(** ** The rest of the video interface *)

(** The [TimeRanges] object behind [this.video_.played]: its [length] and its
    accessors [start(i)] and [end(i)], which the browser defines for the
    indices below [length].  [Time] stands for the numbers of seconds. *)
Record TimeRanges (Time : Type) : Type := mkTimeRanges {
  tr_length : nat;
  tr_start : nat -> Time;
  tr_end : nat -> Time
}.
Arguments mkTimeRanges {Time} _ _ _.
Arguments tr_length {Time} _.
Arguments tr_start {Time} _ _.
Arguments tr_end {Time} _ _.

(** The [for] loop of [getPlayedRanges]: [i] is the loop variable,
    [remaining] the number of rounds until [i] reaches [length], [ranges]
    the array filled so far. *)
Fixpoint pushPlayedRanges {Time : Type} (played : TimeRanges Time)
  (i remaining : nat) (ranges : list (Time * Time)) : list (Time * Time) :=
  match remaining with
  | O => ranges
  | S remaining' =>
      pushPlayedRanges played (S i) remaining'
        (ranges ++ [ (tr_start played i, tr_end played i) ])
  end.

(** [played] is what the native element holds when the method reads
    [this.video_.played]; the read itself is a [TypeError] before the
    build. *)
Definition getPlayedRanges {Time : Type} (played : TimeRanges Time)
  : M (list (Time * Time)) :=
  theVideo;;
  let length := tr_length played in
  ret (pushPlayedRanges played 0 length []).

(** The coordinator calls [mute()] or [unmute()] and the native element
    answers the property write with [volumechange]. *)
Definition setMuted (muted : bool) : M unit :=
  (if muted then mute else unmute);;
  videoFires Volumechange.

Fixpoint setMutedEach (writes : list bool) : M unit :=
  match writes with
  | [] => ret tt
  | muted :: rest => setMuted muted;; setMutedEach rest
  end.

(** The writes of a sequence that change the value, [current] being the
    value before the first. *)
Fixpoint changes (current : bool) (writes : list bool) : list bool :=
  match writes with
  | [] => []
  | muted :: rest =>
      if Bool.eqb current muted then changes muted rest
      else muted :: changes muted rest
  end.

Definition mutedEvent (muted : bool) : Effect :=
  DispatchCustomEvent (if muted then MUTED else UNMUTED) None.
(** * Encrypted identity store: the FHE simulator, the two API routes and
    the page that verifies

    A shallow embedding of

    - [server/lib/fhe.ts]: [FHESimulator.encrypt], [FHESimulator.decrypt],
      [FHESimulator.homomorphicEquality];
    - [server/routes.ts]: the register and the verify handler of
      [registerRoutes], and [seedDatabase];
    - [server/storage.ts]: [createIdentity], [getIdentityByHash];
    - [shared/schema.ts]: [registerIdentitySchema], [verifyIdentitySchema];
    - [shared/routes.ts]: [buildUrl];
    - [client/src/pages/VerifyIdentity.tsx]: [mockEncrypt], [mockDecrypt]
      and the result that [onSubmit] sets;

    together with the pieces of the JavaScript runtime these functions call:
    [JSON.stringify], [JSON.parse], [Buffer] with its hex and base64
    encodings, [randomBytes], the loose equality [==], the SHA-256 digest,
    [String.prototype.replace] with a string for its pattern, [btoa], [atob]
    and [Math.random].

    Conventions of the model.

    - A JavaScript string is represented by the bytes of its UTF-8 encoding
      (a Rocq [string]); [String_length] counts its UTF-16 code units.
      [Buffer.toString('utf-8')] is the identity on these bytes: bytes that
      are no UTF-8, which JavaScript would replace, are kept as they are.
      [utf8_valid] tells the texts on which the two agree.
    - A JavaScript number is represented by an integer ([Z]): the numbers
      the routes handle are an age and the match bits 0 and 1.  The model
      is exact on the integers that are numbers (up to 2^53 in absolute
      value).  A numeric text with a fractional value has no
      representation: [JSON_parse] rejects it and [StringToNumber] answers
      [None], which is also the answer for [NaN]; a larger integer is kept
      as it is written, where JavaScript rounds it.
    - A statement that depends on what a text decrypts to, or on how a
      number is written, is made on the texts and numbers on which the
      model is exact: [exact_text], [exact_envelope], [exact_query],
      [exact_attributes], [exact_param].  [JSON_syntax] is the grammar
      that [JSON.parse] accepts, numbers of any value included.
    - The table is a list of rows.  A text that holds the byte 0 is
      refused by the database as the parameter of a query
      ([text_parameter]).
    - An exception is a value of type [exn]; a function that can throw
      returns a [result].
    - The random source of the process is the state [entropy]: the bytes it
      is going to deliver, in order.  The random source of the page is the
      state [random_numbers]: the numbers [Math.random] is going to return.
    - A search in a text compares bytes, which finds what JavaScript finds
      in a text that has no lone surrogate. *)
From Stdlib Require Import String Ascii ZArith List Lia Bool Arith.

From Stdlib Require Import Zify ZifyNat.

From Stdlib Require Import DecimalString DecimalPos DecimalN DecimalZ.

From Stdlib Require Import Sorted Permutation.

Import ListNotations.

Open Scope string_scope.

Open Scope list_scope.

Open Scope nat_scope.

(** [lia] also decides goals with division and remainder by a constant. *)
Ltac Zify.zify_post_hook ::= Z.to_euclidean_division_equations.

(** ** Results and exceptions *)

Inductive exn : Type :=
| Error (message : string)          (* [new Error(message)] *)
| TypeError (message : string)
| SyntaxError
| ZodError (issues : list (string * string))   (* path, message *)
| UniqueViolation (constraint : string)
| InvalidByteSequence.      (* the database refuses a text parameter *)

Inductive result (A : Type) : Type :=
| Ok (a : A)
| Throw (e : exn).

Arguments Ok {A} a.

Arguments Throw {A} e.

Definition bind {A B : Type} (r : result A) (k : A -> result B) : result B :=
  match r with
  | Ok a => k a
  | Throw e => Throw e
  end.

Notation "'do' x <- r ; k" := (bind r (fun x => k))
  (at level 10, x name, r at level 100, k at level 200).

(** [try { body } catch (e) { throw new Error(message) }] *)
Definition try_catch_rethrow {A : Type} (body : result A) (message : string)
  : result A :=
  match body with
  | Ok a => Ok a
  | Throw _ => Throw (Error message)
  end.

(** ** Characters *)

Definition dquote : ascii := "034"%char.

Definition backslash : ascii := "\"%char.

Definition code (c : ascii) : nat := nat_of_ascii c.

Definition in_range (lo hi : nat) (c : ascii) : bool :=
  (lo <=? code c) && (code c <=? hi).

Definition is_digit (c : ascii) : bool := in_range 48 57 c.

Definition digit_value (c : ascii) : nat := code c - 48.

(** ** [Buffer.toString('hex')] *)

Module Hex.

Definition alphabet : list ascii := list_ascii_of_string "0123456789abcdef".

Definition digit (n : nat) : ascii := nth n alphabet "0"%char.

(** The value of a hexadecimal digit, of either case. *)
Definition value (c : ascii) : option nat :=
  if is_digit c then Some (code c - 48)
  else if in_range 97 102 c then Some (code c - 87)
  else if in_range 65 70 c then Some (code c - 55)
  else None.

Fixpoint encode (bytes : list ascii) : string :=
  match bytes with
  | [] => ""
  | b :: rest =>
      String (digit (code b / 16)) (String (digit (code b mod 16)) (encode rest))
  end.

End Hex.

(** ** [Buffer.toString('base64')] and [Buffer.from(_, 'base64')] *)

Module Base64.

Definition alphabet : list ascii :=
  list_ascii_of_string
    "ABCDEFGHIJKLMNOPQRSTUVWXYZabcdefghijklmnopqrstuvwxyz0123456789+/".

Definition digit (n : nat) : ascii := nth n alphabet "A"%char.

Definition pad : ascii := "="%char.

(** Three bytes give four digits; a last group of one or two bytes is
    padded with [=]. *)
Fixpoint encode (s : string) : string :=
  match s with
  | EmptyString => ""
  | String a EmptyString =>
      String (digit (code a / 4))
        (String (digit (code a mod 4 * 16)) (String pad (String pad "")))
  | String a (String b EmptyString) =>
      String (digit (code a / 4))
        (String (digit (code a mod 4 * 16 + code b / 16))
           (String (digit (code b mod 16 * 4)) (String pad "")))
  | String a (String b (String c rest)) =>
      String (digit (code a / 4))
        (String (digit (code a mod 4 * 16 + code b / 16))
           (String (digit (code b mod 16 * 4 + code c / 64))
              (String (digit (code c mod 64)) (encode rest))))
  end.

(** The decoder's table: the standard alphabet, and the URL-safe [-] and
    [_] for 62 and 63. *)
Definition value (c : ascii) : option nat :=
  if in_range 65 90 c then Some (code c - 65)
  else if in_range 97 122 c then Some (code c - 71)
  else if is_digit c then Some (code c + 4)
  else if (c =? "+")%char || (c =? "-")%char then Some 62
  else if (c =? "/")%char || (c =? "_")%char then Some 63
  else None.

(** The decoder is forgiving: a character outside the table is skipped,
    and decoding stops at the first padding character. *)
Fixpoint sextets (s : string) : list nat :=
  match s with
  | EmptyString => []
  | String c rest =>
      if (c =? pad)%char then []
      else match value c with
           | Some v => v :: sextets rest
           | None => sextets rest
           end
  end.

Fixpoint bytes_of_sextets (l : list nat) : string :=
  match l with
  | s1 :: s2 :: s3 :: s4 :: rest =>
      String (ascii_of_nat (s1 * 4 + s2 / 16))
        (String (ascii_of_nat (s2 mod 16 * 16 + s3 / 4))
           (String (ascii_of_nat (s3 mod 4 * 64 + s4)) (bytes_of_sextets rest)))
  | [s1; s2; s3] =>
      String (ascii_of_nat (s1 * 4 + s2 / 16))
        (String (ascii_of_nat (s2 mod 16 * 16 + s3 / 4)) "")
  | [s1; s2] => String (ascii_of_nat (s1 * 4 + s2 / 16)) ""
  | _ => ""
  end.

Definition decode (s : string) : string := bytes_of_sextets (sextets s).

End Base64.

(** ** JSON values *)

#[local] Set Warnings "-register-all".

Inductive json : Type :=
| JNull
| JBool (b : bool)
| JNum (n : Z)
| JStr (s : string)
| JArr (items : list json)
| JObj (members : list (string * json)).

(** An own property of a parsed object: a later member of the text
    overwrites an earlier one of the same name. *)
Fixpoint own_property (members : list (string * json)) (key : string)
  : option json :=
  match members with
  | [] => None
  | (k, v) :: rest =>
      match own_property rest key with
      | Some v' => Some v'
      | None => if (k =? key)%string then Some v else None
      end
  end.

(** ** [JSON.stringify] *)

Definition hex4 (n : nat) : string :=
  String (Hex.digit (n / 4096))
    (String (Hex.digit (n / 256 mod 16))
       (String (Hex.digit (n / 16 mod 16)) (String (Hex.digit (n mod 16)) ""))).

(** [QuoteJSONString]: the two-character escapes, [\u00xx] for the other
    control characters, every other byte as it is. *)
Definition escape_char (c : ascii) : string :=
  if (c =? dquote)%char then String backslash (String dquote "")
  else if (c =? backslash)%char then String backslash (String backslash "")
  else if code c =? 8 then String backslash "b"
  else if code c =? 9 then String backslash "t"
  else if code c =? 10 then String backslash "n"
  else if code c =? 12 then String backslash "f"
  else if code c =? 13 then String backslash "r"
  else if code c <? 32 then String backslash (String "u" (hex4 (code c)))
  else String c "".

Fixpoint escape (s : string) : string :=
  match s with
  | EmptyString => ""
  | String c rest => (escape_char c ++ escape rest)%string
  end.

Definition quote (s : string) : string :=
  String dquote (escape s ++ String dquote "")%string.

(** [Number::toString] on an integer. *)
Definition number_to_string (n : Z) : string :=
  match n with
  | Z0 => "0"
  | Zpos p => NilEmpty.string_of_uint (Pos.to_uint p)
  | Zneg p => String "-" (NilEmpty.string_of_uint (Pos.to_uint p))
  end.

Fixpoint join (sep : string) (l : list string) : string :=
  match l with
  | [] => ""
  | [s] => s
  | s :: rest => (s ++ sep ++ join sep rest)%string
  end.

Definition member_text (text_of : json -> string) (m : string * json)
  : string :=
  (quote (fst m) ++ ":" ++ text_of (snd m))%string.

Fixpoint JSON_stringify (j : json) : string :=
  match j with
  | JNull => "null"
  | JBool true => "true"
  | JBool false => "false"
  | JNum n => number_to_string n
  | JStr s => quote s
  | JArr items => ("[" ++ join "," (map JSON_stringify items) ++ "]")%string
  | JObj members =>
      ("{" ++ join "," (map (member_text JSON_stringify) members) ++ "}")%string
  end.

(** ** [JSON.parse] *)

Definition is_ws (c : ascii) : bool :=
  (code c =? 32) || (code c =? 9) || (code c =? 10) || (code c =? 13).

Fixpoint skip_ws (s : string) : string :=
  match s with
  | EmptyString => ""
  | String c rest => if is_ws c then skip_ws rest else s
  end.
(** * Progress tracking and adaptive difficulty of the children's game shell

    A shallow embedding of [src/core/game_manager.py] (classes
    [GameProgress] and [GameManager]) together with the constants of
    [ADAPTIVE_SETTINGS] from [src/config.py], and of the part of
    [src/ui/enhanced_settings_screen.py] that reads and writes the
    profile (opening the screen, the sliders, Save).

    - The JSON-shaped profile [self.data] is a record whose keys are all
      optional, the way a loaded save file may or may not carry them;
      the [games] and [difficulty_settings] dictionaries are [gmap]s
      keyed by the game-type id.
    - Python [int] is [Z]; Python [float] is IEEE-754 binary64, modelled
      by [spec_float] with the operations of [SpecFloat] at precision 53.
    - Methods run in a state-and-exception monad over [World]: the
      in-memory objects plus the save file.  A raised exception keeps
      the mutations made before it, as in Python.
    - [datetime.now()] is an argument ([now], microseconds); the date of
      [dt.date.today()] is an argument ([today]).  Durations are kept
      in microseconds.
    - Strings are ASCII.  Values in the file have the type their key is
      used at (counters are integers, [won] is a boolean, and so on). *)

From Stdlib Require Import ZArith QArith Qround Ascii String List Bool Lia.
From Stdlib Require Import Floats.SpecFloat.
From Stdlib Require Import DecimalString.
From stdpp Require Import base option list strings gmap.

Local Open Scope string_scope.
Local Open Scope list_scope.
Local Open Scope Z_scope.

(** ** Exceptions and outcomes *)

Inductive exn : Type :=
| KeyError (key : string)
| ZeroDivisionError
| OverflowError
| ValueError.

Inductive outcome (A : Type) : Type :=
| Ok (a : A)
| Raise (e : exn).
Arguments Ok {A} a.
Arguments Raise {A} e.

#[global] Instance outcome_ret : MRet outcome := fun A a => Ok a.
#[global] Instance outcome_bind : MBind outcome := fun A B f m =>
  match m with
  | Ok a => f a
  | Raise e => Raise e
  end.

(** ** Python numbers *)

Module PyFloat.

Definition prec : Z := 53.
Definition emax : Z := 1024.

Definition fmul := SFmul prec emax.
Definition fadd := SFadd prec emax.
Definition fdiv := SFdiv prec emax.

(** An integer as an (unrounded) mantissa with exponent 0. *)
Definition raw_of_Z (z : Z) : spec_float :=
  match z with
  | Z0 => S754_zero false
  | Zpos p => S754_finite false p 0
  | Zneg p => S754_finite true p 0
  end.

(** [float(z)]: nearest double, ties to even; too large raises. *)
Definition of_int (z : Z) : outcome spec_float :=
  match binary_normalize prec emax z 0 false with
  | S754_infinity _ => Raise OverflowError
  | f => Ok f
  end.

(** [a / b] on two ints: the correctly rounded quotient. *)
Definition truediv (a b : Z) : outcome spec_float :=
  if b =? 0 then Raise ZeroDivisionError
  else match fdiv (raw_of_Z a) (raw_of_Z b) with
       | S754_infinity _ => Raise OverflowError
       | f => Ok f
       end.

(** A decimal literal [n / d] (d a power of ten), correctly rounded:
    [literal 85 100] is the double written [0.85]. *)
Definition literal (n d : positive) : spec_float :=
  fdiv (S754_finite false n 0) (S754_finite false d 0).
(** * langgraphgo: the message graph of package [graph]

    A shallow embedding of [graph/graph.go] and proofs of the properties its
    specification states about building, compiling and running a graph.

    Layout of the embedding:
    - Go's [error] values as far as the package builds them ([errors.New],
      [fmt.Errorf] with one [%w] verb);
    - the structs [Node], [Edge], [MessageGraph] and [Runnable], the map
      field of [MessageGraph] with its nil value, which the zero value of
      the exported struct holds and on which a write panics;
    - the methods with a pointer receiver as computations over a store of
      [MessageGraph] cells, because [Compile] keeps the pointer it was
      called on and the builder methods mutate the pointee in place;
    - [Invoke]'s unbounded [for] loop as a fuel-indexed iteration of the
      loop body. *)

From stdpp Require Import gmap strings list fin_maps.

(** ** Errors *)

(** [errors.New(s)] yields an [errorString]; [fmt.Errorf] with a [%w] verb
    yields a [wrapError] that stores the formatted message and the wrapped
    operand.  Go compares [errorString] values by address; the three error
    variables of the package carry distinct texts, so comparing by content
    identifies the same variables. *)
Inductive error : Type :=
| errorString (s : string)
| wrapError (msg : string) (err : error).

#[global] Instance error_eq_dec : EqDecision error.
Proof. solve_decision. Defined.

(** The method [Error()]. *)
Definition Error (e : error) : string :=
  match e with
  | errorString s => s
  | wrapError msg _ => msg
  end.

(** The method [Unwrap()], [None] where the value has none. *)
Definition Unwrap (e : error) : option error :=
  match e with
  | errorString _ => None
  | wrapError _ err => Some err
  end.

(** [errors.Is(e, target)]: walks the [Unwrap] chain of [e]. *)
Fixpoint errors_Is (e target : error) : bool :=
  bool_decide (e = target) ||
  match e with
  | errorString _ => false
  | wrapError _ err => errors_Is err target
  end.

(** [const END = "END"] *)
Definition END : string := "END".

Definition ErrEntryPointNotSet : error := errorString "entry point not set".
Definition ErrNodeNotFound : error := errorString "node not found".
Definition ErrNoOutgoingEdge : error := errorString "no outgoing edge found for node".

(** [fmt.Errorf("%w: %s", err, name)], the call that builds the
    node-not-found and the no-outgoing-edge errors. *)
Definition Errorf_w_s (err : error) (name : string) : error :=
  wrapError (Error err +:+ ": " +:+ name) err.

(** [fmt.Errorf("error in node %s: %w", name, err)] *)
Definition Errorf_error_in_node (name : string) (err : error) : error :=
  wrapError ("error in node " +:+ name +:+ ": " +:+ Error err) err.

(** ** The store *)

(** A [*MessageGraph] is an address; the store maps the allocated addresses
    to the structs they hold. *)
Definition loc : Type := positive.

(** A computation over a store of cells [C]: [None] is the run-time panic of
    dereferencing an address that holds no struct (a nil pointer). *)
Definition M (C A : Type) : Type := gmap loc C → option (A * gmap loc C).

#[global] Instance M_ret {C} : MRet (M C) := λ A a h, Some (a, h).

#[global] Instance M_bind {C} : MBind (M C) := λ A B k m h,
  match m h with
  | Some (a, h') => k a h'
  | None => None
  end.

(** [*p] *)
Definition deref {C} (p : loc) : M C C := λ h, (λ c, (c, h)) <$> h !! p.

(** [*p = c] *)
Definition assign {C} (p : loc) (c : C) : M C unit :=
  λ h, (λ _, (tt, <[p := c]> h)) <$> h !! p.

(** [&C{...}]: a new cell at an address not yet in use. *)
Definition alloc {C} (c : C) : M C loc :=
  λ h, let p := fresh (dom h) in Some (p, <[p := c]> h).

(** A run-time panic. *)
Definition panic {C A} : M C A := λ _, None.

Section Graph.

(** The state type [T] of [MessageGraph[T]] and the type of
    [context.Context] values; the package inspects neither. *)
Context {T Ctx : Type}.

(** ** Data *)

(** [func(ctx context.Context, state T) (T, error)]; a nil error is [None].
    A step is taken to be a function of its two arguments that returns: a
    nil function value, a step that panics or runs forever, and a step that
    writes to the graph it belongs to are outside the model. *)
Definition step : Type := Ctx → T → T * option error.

+-------+

■ **WHAT NEEDS TO BE DONE**
Only those lines of the entries above that run from the line containing "tr_start : nat -> Time;" to the line containing "the array filled so far. *)", both included, should be transcribed exactly.

■ **REPLY**
  tr_start : nat -> Time;
  tr_end : nat -> Time
}.
Arguments mkTimeRanges {Time} _ _ _.
Arguments tr_length {Time} _.
Arguments tr_start {Time} _ _.
Arguments tr_end {Time} _ _.

(** The [for] loop of [getPlayedRanges]: [i] is the loop variable,
    [remaining] the number of rounds until [i] reaches [length], [ranges]
    the array filled so far. *)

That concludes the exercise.